Three trying for Wolf Creek BOE
Three people are running for two seats on the Wolf Creek Local Board of Education.
Incumbents Joe Campbell and Roger Doak are each seeking a second term, while Waterford resident Cheryl McCutcheon is making her first run for public office.
Wolf Creek Local consistently has some of the highest state test scores in Washington County and topics that have generated the most discussion at recent board meetings have included the use of black in band and athletic team uniforms and how many free periods upperclassmen should have during the day.
However, the district is facing some uncertainty in the future as the fifth unit at AEP Ohio’s Muskingum River Power Plant is scheduled to shut down by the end of 2015. The district is anticipating losing half of the $1.2 million in taxes the unit generates in fiscal year 2016 and the full amount in fiscal 2017.
Campbell, 46, was appointed to the board in 2010 to fill the seat of a board member who died. A father of one Waterford High School graduate and another student attending the school, he works for the Muskingum River plant and on his family’s farm.
“I’m going to try and help with this transition … with the plant closing down and everything,” he said.
Campbell said that while operations at the plant will be ending and the company has announced it won’t refuel unit 5 with natural gas, there will still be some value in the property and a possibility it could be used again in the future.

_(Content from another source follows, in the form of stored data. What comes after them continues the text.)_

(** * deepracer-llm-agent: the protocol adapter layer, embedded and verified

    A shallow embedding of the Python sources of the agent:

    - [Py]: the slice of the Python runtime the sources rely on (exceptions,
      string methods, list slices);
    - [Json]: JSON values as [json.loads] builds them, with the dictionary and
      attribute accesses the sources perform on them, and [json.loads] itself;
    - [Re]: a backtracking matcher for the regular-expression operators used by
      [utils/json_extractor.py];
    - [JsonExtractor], [ModelMetadata], [Bedrock], [Pricing], [Agent]: the
      modules of the package, function by function.

    Conventions.  Python [float]s are modelled as real numbers (no rounding, no
    NaN, no infinities); Python [int]s as [Z].  Text is modelled as its byte
    sequence, and the character classes ([str.strip], [str.lower], [\s]) are
    the ASCII ones.  A Python [dict] is an association list in insertion order with
    unique keys.  Logging has no effect on results and is left out. *)

From Stdlib Require Import String Ascii List ZArith Bool Arith Lia DecimalString.
From Stdlib Require Import Reals Lra.
From Stdlib Require PrimFloat Uint63.
Import ListNotations.

Set Warnings "-register-all,-inexact-float".

Local Open Scope string_scope.
Local Open Scope list_scope.

(* ================================================================== *)
(** * The Python runtime *)
(* ================================================================== *)

Module Py.

(** Exceptions the sources raise themselves or receive from the runtime.
    [ExternalError] stands for whatever the external collaborators (network
    transport, file system) raise. *)
Inductive exn : Type :=
| ValueError (msg : string)
| KeyError (key : string)
| IndexError (msg : string)
| TypeError (msg : string)
| AttributeError (msg : string)
| JSONDecodeError (msg : string)
| FileNotFoundError (msg : string)
| OverflowError (msg : string)
| ExternalError (msg : string).

(** [str(e)] *)
Definition exn_str (e : exn) : string :=
  match e with
  | ValueError m | IndexError m | TypeError m | AttributeError m
  | JSONDecodeError m | FileNotFoundError m | OverflowError m
  | ExternalError m => m
  | KeyError k => "'" ++ k ++ "'"
  end.

(** A computation that returns or raises. *)
Inductive result (A : Type) : Type :=
| Ok (a : A)
| Raise (e : exn).
Arguments Ok {A} a.
Arguments Raise {A} e.

Definition bind {A B} (c : result A) (k : A -> result B) : result B :=
  match c with
  | Ok a => k a
  | Raise e => Raise e
  end.

Definition is_ok {A} (c : result A) : bool :=
  match c with Ok _ => true | Raise _ => false end.

(** [try: c  except Exception as e: h e] *)
Definition try_except {A} (c : result A) (h : exn -> A) : A :=
  match c with
  | Ok a => a
  | Raise e => h e
  end.

(** ** Strings *)

Definition nl : string := String "010"%char EmptyString.
Definition dquote : ascii := "034"%char.

(** Source text is written with apostrophes where the Python text has double
    quotes: [q "{'a': 1}"] is the text [{"a": 1}] of seven plus two bytes. *)
Fixpoint q (s : string) : string :=
  match s with
  | EmptyString => EmptyString
  | String c r => String (if Ascii.eqb c "'"%char then dquote else c) (q r)
  end.

Definition ascii_lower (c : ascii) : ascii :=
  let n := nat_of_ascii c in
  if (65 <=? n)%nat && (n <=? 90)%nat then ascii_of_nat (n + 32) else c.

(** [s.lower()] *)
Fixpoint lower (s : string) : string :=
  match s with
  | EmptyString => EmptyString
  | String c r => String (ascii_lower c) (lower r)
  end.

(** [c.isspace()] on ASCII: tab, line feed, vertical tab, form feed, carriage
    return, the four separators 0x1c-0x1f and the space. *)
Definition is_space (c : ascii) : bool :=
  let n := nat_of_ascii c in
  ((9 <=? n)%nat && (n <=? 13)%nat) || ((28 <=? n)%nat && (n <=? 32)%nat).

Fixpoint lstrip (s : string) : string :=
  match s with
  | String c r => if is_space c then lstrip r else s
  | EmptyString => EmptyString
  end.

(** Drops trailing whitespace: a character is kept when something is kept
    after it or when it is not a space. *)
Fixpoint rstrip (s : string) : string :=
  match s with
  | EmptyString => EmptyString
  | String c r =>
      match rstrip r with
      | EmptyString => if is_space c then EmptyString else String c EmptyString
      | r' => String c r'
      end
  end.

(** [s.strip()] *)
Definition strip (s : string) : string := rstrip (lstrip s).

(** [s.startswith(p)] *)
Fixpoint starts_with (p s : string) : bool :=
  match p, s with
  | EmptyString, _ => true
  | String a p', String b s' => Ascii.eqb a b && starts_with p' s'
  | String _ _, EmptyString => false
  end.

(** [needle in hay] on strings *)
Fixpoint contains (needle hay : string) : bool :=
  if starts_with needle hay then true
  else match hay with
       | EmptyString => false
       | String _ r => contains needle r
       end.

(** [s.split(sep)] for a one-character separator: never the empty list. *)
Fixpoint split (sep : ascii) (s : string) : list string :=
  match s with
  | EmptyString => [EmptyString]
  | String c r =>
      if Ascii.eqb c sep then EmptyString :: split sep r
      else match split sep r with
           | [] => [String c EmptyString]
           | w :: ws => String c w :: ws
           end
  end.

(** ** Lists *)

(** [l[i]] for a non-negative literal index *)
Definition index {A} (l : list A) (i : nat) : result A :=
  match nth_error l i with
  | Some a => Ok a
  | None => Raise (IndexError "list index out of range")
  end.

(** [l[-k:]]: the last [k] elements when [k > 0]; all of [l] when [k = 0]
    (the slice [l[0:]]); [l[|k|:]] when [k < 0]. *)
Definition slice_last {A} (k : Z) (l : list A) : list A :=
  match k with
  | Z0 => l
  | Zpos p => skipn (length l - Pos.to_nat p) l
  | Zneg p => skipn (Pos.to_nat p) l
  end.

End Py.

Module PyNotations.
  Notation "x <- c ;; k" := (Py.bind c (fun x => k))
    (at level 61, c at next level, right associativity).
  Notation "c ;;; k" := (Py.bind c (fun _ => k))
    (at level 61, right associativity).
End PyNotations.

(* ================================================================== *)
(** * Binary64 arithmetic *)
(* ================================================================== *)

(** A Python [float] is a binary64 number.  A finite float is the real it
    denotes; the result of an operation is the exact result rounded to the
    nearest float, ties to the even significand, as IEEE 754 prescribes and
    the platform computes. *)

Module Float64.

(** [2^e] *)
Definition pow2 (e : Z) : R := powerRZ 2 e.

(** The nearest integer, ties to the even one. *)
Definition rne (y : R) : Z :=
  let f := Zfloor y in
  let frac := (y - IZR f)%R in
  if Rlt_dec frac (1 / 2) then f
  else if Rlt_dec (1 / 2) frac then (f + 1)%Z
  else if Z.even f then f else (f + 1)%Z.

(** The binade of [x], searched downwards from [k]: the first [k' <= k] with
    [2^k' <= x], or the exponent reached when the fuel is spent. *)
Fixpoint binade (fuel : nat) (k : Z) (x : R) : Z :=
  match fuel with
  | O => k
  | S fuel' => if Rle_dec (pow2 k) x then k else binade fuel' (k - 1) x
  end.

(** Rounding of a real [x >= 0] to binary64, to nearest with ties to even:
    53 significant bits above the least normal exponent -1022, multiples of
    [2^-1074] below it; nothing when the rounded magnitude reaches [2^1024],
    where the operation gives an infinity. *)
Definition round_pos (x : R) : option R :=
  let e := (binade 2045 1023 x - 52)%Z in
  let r := (IZR (rne (x / pow2 e)) * pow2 e)%R in
  if Rle_dec (pow2 1024) r then None else Some r.

Definition round64 (x : R) : option R :=
  if Rlt_dec x 0 then option_map Ropp (round_pos (- x)) else round_pos x.

(** The operations on floats: a finite value, or [None] for what is not
    finite (an infinity or a NaN), which stays so through every operation
    below. *)
Definition f64 : Type := option R.

Definition fsub (a b : f64) : f64 :=
  match a, b with
  | Some x, Some y => round64 (x - y)
  | _, _ => None
  end.

Definition fmul (a b : f64) : f64 :=
  match a, b with
  | Some x, Some y => round64 (x * y)
  | _, _ => None
  end.

Definition fadd (a b : f64) : f64 :=
  match a, b with
  | Some x, Some y => round64 (x + y)
  | _, _ => None
  end.

(** [math.sqrt] on a float that is not negative. *)
Definition fsqrt (a : f64) : f64 :=
  match a with
  | Some x => round64 (sqrt x)
  | None => None
  end.

(** [a < b], false as soon as [a] is not finite; a [b] that is not finite
    stands for [float('inf')]. *)
Definition flt (a b : f64) : bool :=
  match a, b with
  | Some x, Some y => if Rlt_dec x y then true else false
  | Some _, None => true
  | None, _ => false
  end.

End Float64.

(* ================================================================== *)
(** * JSON values and the accesses the sources perform on them *)
(* ================================================================== *)

Module Json.
Import Py PyNotations.

(** What [json.loads] returns: [None], [bool], [int], [float], [str], [list]
    and [dict] with string keys. *)
Inductive json : Type :=
| JNull
| JBool (b : bool)
| JInt (n : Z)
| JFloat (x : R)
| JStr (s : string)
| JArr (items : list json)
| JObj (fields : list (string * json)).

Definition dict : Type := list (string * json).

Fixpoint dict_get (k : string) (d : dict) : option json :=
  match d with
  | [] => None
  | (k', v) :: d' => if String.eqb k k' then Some v else dict_get k d'
  end.

(** [d[k] = v]: replaces the value of an existing key where it stands,
    appends a new key at the end. *)
Fixpoint dict_set (k : string) (v : json) (d : dict) : dict :=
  match d with
  | [] => [(k, v)]
  | (k', v') :: d' =>
      if String.eqb k k' then (k', v) :: d' else (k', v') :: dict_set k v d'
  end.

Definition dict_has (k : string) (d : dict) : bool :=
  match dict_get k d with Some _ => true | None => false end.

(** ** [isinstance] tests *)

(** [isinstance(v, int)]: [bool] is a subclass of [int]. *)
Definition is_int (v : json) : bool :=
  match v with JInt _ | JBool _ => true | _ => false end.

(** [isinstance(v, (int, float))] *)
Definition is_number (v : json) : bool :=
  match v with JInt _ | JBool _ | JFloat _ => true | _ => false end.

Definition is_str (v : json) : bool :=
  match v with JStr _ => true | _ => false end.

Definition is_list (v : json) : bool :=
  match v with JArr _ => true | _ => false end.

(** The value of a number in arithmetic and comparisons. *)
Definition num_value (v : json) : option R :=
  match v with
  | JInt n => Some (IZR n)
  | JFloat x => Some x
  | JBool b => Some (if b then 1%R else 0%R)
  | _ => None
  end.

(** The value of an [int] in arithmetic and comparisons. *)
Definition int_value (v : json) : option Z :=
  match v with
  | JInt n => Some n
  | JBool b => Some (if b then 1%Z else 0%Z)
  | _ => None
  end.

(** Truth value, as [if v:] and [not v] use it. *)
Definition truth (v : json) : bool :=
  match v with
  | JNull => false
  | JBool b => b
  | JInt n => negb (Z.eqb n 0)
  | JFloat x => if Req_dec_T x 0 then false else true
  | JStr s => negb (String.eqb s "")
  | JArr l => match l with [] => false | _ => true end
  | JObj d => match d with [] => false | _ => true end
  end.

“Who knows, with this oil and gas stuff coming in, maybe something else will come about,” he said. “All we know right now is we’re going to lose some of our tax revenue.”
While he doesn’t know the specifics of how the district will deal with that loss, Campbell said plans are already being formed. Rather than hire a long-term substitute to replace a custodian on medical leave, other employees are covering that person’s duties.
“You just have to look to see where you can combine some jobs and services,” Campbell said.
A levy would be “the last, the very, very last resort,” he said.
Campbell said he knows how to work as part of a team and believes the current board functions well. He wants to see Wolf Creek continue to expand dual enrollment options, which allow students to earn college credits while staying on campus and getting the full high school experience. It’s something that benefited his oldest son and the family as a whole.
“He went into college with … 16 or 18 credit hours, which really helped him out because he was a super freshman and helped us out” because there was less tuition to pay, Campbell said.
A retired Ohio Highway Patrol sergeant who works security and transportation for the Washington County Sheriff’s Office, Doak, 68, is completing his first term on the board.
“It’s just a real privilege to serve on the board for the Waterford schools,” he said.
Doak said he enjoys using and developing leadership and managerial skills while serving the community and feels he works well with others. He appreciates the exchange of ideas between members.
Wolf Creek’s teachers and administrators continue to make the district strong, Doak said.
“It’s being done in the midst of a very changing landscape in education,” he said.
That landscape is not only changing from a policy standpoint but also from a financial one. Wolf Creek’s funding remained flat under the new school-funding model adopted by the General Assembly.
“We’re just continually being challenged to do more with less,” Doak said.
That makes it hard to identify places to cut to deal with the loss of the AEP tax revenue, he said.
“We operate at a minimum in many areas and there are not a lot of (places) for cuts in the school system,” Doak said.
The board and administration will have to examine the pros and cons of potential money-saving strategies and decide the best way to proceed, Doak said. He’s hoping to see an increase in state aid or new sources of revenue and is not considering a levy right now.
“None of us have even begun to think about approaching the community for a levy,” he said.
While there may be aspects of state law regarding education that he disagrees with, Doak said he will follow that law.
“We can either fight against what has been mandated or try to implement what has been given to us,” he said.
McCutcheon, a 57-year-old office manager for her family’s construction business, said she wants to support the schools and bring a woman’s perspective to the all-male board.
“I’d just like to be in there as a mother, grandmother, woman,” she said.
McCutcheon said it might be easier for a female employee to approach a woman on the board with concerns, although she does not know of any problems employees have had with the current board. Her daughter is a teacher at Waterford High School and has had a positive experience.
“All in all, I think we have a great school system here. I just wanted to be a part of it,” she said.
McCutcheon said she would abstain from voting on any items that specifically pertained to her daughter.
McCutcheon said she needs to know more about how money is being spent in the district before she can suggest ways to deal with the loss in revenue from unit 5’s closure. A levy wouldn’t be her first choice.
“If that’s the only way to solve our problems, I believe that we should do that, but look into it very hard before we do it,” she said.
McCutcheon said she feels rules mandated by the state, particularly a focus on testing, are making it difficult for teachers to address all the areas that lead to a well-rounded education.
“I’d like to see the state not worry so much about standings as on the education our kids are getting,” she said.
Doing the bookwork for McCutcheon Brothers Construction and a previous family business, McCutcheon said she has experience working with finances. She’s also been active with the Beverly-Waterford Area Chamber of Commerce and local benefits.